▶ [Task to carry out]: Give the number of lines below that hold the string "canvasx", and nothing more.

▶ [Records shown]:
(** White space around a text without white space is trimmed away. *)
Lemma trim_padded (pre t post : string) :
  blank pre = true -> solid t = true -> blank post = true ->
  Text.trim (pre +:+ t +:+ post) = t.
Proof.
  intros Hpre Ht Hpost. unfold Text.trim.
  rewrite (trimStart_blank _ _ Hpre). now apply trimStart_solid.
Qed.

Lemma codeChar_case (c : ascii) :
  codeChar c = true ->
  Text.upper (Text.lower c) = c /\ Text.upper c = c
  /\ Text.is_space c = false /\ Text.is_space (Text.lower c) = false.
Proof.
  intros Hc.
  pose proof (proj1 (forallb_forall _ _) caseChar_table (nat_of_ascii c)) as H.
  specialize (H ltac:(apply in_seq; pose proof (nat_ascii_bounded c); lia)).
  unfold caseChar_ok in H. rewrite ascii_nat_embedding, Hc in H.
  apply andb_prop in H as [H H4]. apply andb_prop in H as [H H3].
  apply andb_prop in H as [H1 H2].
  apply Ascii.eqb_eq in H1, H2. apply negb_true_iff in H3, H4. auto.
Qed.

Lemma codeText_case (s : string) :
  codeText s = true ->
  Text.toUpperCase (Text.toLowerCase s) = s /\ Text.toUpperCase s = s
  /\ solid s = true /\ solid (Text.toLowerCase s) = true.
Proof.
  induction s as [|c s IH]; [auto|]. cbn. intros H.
  apply andb_prop in H as [Hc Hs].
  destruct (codeChar_case c Hc) as (H1 & H2 & H3 & H4).
  destruct (IH Hs) as (I1 & I2 & I3 & I4).
  now rewrite H1, H2, H3, H4, I1, I2, I3, I4.
Qed.
(** * Image Region Analyzer: region means and reference comparison

    A shallow embedding of [src/image_analyzer.py] (class [ImageAnalyzer]) and
    the properties of its region store and of [update_averages].

    Modelling conventions.
    - Canvas coordinates are the floats returned by [canvasx]/[canvasy]; they
      are rationals here, and [int(...)] is truncation toward zero.
    - A numpy float is either NaN or a finite value. In the first model
      finite values are exact rationals; module [Refined] computes the same
      program in IEEE binary64.
    - The image array is a list of rows, a row a list of pixels, a pixel the
      list of its integer channel values (one value for a 2-D array).
    - A label of the results frame is kept as the numbers its text formats,
      a canvas text as its caption.
    - Tk callbacks that raise leave the object in the state reached so far and
      the main loop goes on; an outcome therefore always carries a state.
    - In the first model every image that opens decodes; module [Refined]
      has the files that open and cannot be decoded.
    - Widget layout, [self.photo] and [canvas.config] have no effect on the
      store or on the analysis and are left out. *)

From Stdlib Require Import String.
From Stdlib Require Import ZArith QArith Qabs Qminmax List Bool Lia Lqa.
From Stdlib Require Import Floats.SpecFloat.
Import ListNotations.

Local Open Scope Z_scope.

(** ** numpy floats *)

Module Float.

Inductive npfloat : Type :=
| NaN
| Fin (q : Q).

(** [a - b] *)
Definition sub (a b : npfloat) : npfloat :=
  match a, b with
  | Fin x, Fin y => Fin (x - y)%Q
  | _, _ => NaN
  end.

(** [abs(a)] *)
Definition abs (a : npfloat) : npfloat :=
  match a with
  | Fin x => Fin (Qabs x)
  | NaN => NaN
  end.

(** [a < b]; every comparison with NaN is false. *)
Definition ltb (a b : npfloat) : bool :=
  match a, b with
  | Fin x, Fin y => match (x ?= y)%Q with Lt => true | _ => false end
  | _, _ => false
  end.

Definition of_Z (z : Z) : npfloat := Fin (inject_Z z).

End Float.

Import Float.

(** ** Python and numpy primitives *)

(** [int(x)] on a float: truncation toward zero. *)
Definition py_int (x : Q) : Z := Z.quot (Qnum x) (Zpos (Qden x)).

(** Start or stop of a slice [l[lo:hi]] against a length, as
    [slice.indices] does for step 1: a negative index counts from the end. *)
Definition slice_index (len i : Z) : Z :=
  if i <? 0 then Z.max 0 (i + len) else Z.min i len.

(** [l[lo:hi]] *)
Definition py_slice {A : Type} (l : list A) (lo hi : Z) : list A :=
  let len := Z.of_nat (length l) in
  let start := slice_index len lo in
  let stop := slice_index len hi in
  firstn (Z.to_nat (stop - start)) (skipn (Z.to_nat start) l).

Definition pixel : Type := list Z.
Definition ndarray : Type := list (list pixel).

(** [a.shape[0]] and [a.shape[1]] *)
Definition shape0 (a : ndarray) : Z := Z.of_nat (length a).
Definition shape1 (a : ndarray) : Z := Z.of_nat (length (hd [] a)).

(** Arrays made by numpy are rectangular: every row has [shape1] pixels. *)
Definition rectangular (a : ndarray) : Prop :=
  Forall (fun row => length row = length (hd [] a)) a.

(** [a[y1:y2, x1:x2]] *)
Definition slice2 (a : ndarray) (y1 y2 x1 x2 : Z) : ndarray :=
  map (fun row => py_slice row x1 x2) (py_slice a y1 y2).

(** All values of the array, in row-major order. *)
Definition ravel (a : ndarray) : list Z := concat (concat a).

Definition sumZ (l : list Z) : Z := fold_right Z.add 0 l.

(** [np.mean(a)]: the mean of the flattened array, NaN for an empty one
    (numpy warns, it does not raise). *)
Definition np_mean (a : ndarray) : npfloat :=
  match ravel a with
  | [] => NaN
  | v :: vs => Fin (sumZ (v :: vs) # Pos.of_nat (length (v :: vs)))
  end.

(** ** The Tk canvas *)

(** The three captions the program writes on the canvas:
    the reference caption (lines 107-111), "svobodno" (free, line 184) and
    "zanyato" (occupied, line 186). *)
Inductive caption : Type :=
| RefCaption
| Svobodno
| Zanyato.

Inductive item : Type :=
| image_item (x y : Z)
| rectangle_item (x1 y1 x2 y2 : Q) (outline : string)
| text_item (x y : Q) (text : caption) (fill : string).

(** Item ids are handed out by a counter that starts at 1 and never reuses
    an id. *)
Record Canvas : Type := mkCanvas {
  next_id : positive;
  items : list (positive * item)
}.

Definition canvas_create (c : Canvas) (it : item) : positive * Canvas :=
  (next_id c,
   {| next_id := Pos.succ (next_id c); items := items c ++ [(next_id c, it)] |}).

Definition canvas_delete (c : Canvas) (id : positive) : Canvas :=
  {| next_id := next_id c;
     items := filter (fun p => negb (Pos.eqb (fst p) id)) (items c) |}.

(** [canvas.coords(id, x1, y1, x2, y2)] on a rectangle *)
Definition canvas_coords (c : Canvas) (id : positive) (x1 y1 x2 y2 : Q) : Canvas :=
  {| next_id := next_id c;
     items := map (fun p =>
                if Pos.eqb (fst p) id then
                  match snd p with
                  | rectangle_item _ _ _ _ o => (fst p, rectangle_item x1 y1 x2 y2 o)
                  | _ => p
                  end
                else p) (items c) |}.

(** [canvas.delete("text")] deletes the items tagged "text"; the program
    never tags an item, so nothing is deleted. *)
Definition canvas_delete_tag (c : Canvas) (tag : string) : Canvas := c.

(** [canvasx]/[canvasy] of an unscrolled canvas: the window coordinate as a
    float. *)
Definition canvasx (screenx : Z) : Q := inject_Z screenx.
Definition canvasy (screeny : Z) : Q := inject_Z screeny.

(** ** The application object *)

(** An entry of [self.rectangles]: (x1, y1, x2, y2, color, canvas_id). *)
Record rect : Type := mkrect {
  r_x1 : Q;
  r_y1 : Q;
  r_x2 : Q;
  r_y2 : Q;
  r_color : string;
  r_id : positive
}.

(** A label packed into [results_frame]; the numbers are the ones the
    f-string formats. *)
Inductive label : Type :=
| ReferenceLabel (avg : npfloat)
| RegionLabel (n : nat) (color : string) (avg : npfloat) (diff : option npfloat).

Definition Image : Type := ndarray.

(** [np.array(image)] *)
Definition np_array (im : Image) : ndarray := im.

Record app : Type := mkapp {
  image : option Image;
  rectangles : list rect;
  current_rect : option positive;
  start_x : option Q;
  start_y : option Q;
  current_color_index : nat;
  reference_rect_id : option positive;
  reference_avg : option npfloat;
  canvas : Canvas;
  results_frame : list label
}.

Definition colors : list string :=
  ["red"; "blue"; "green"; "yellow"; "purple"]%string.

Definition set_image (v : option Image) (s : app) : app :=
  mkapp v (rectangles s) (current_rect s) (start_x s) (start_y s)
        (current_color_index s) (reference_rect_id s) (reference_avg s)
        (canvas s) (results_frame s).

Definition set_rectangles (v : list rect) (s : app) : app :=
  mkapp (image s) v (current_rect s) (start_x s) (start_y s)
        (current_color_index s) (reference_rect_id s) (reference_avg s)
        (canvas s) (results_frame s).

Definition set_current_rect (v : option positive) (s : app) : app :=
  mkapp (image s) (rectangles s) v (start_x s) (start_y s)
        (current_color_index s) (reference_rect_id s) (reference_avg s)
        (canvas s) (results_frame s).

Definition set_start (vx vy : option Q) (s : app) : app :=
  mkapp (image s) (rectangles s) (current_rect s) vx vy
        (current_color_index s) (reference_rect_id s) (reference_avg s)
        (canvas s) (results_frame s).

Definition set_current_color_index (v : nat) (s : app) : app :=
  mkapp (image s) (rectangles s) (current_rect s) (start_x s) (start_y s)
        v (reference_rect_id s) (reference_avg s)
        (canvas s) (results_frame s).

Definition set_reference_rect_id (v : option positive) (s : app) : app :=
  mkapp (image s) (rectangles s) (current_rect s) (start_x s) (start_y s)
        (current_color_index s) v (reference_avg s)
        (canvas s) (results_frame s).

Definition set_reference_avg (v : option npfloat) (s : app) : app :=
  mkapp (image s) (rectangles s) (current_rect s) (start_x s) (start_y s)
        (current_color_index s) (reference_rect_id s) v
        (canvas s) (results_frame s).

Definition set_canvas (v : Canvas) (s : app) : app :=
  mkapp (image s) (rectangles s) (current_rect s) (start_x s) (start_y s)
        (current_color_index s) (reference_rect_id s) (reference_avg s)
        v (results_frame s).

Definition set_results_frame (v : list label) (s : app) : app :=
  mkapp (image s) (rectangles s) (current_rect s) (start_x s) (start_y s)
        (current_color_index s) (reference_rect_id s) (reference_avg s)
        (canvas s) v.

(** [canvas.create_text(x, y, text=..., fill=...)]; the id is dropped. *)
Definition create_text (x y : Q) (t : caption) (fill : string) (s : app) : app :=
  set_canvas (snd (canvas_create (canvas s) (text_item x y t fill))) s.

(** [ttk.Label(self.results_frame, ...).pack()] *)
Definition pack_label (l : label) (s : app) : app :=
  set_results_frame (results_frame s ++ [l]) s.

(** ** [update_averages] (lines 136-190) *)

(** [canvas_id == self.reference_rect_id] *)
Definition is_reference_id (id : positive) (ref : option positive) : bool :=
  match ref with
  | Some r => Pos.eqb id r
  | None => false
  end.

(** [enumerate(l)] *)
Definition enumerate {A : Type} (l : list A) : list (nat * A) :=
  combine (seq 0 (length l)) l.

▶ [Response]: 3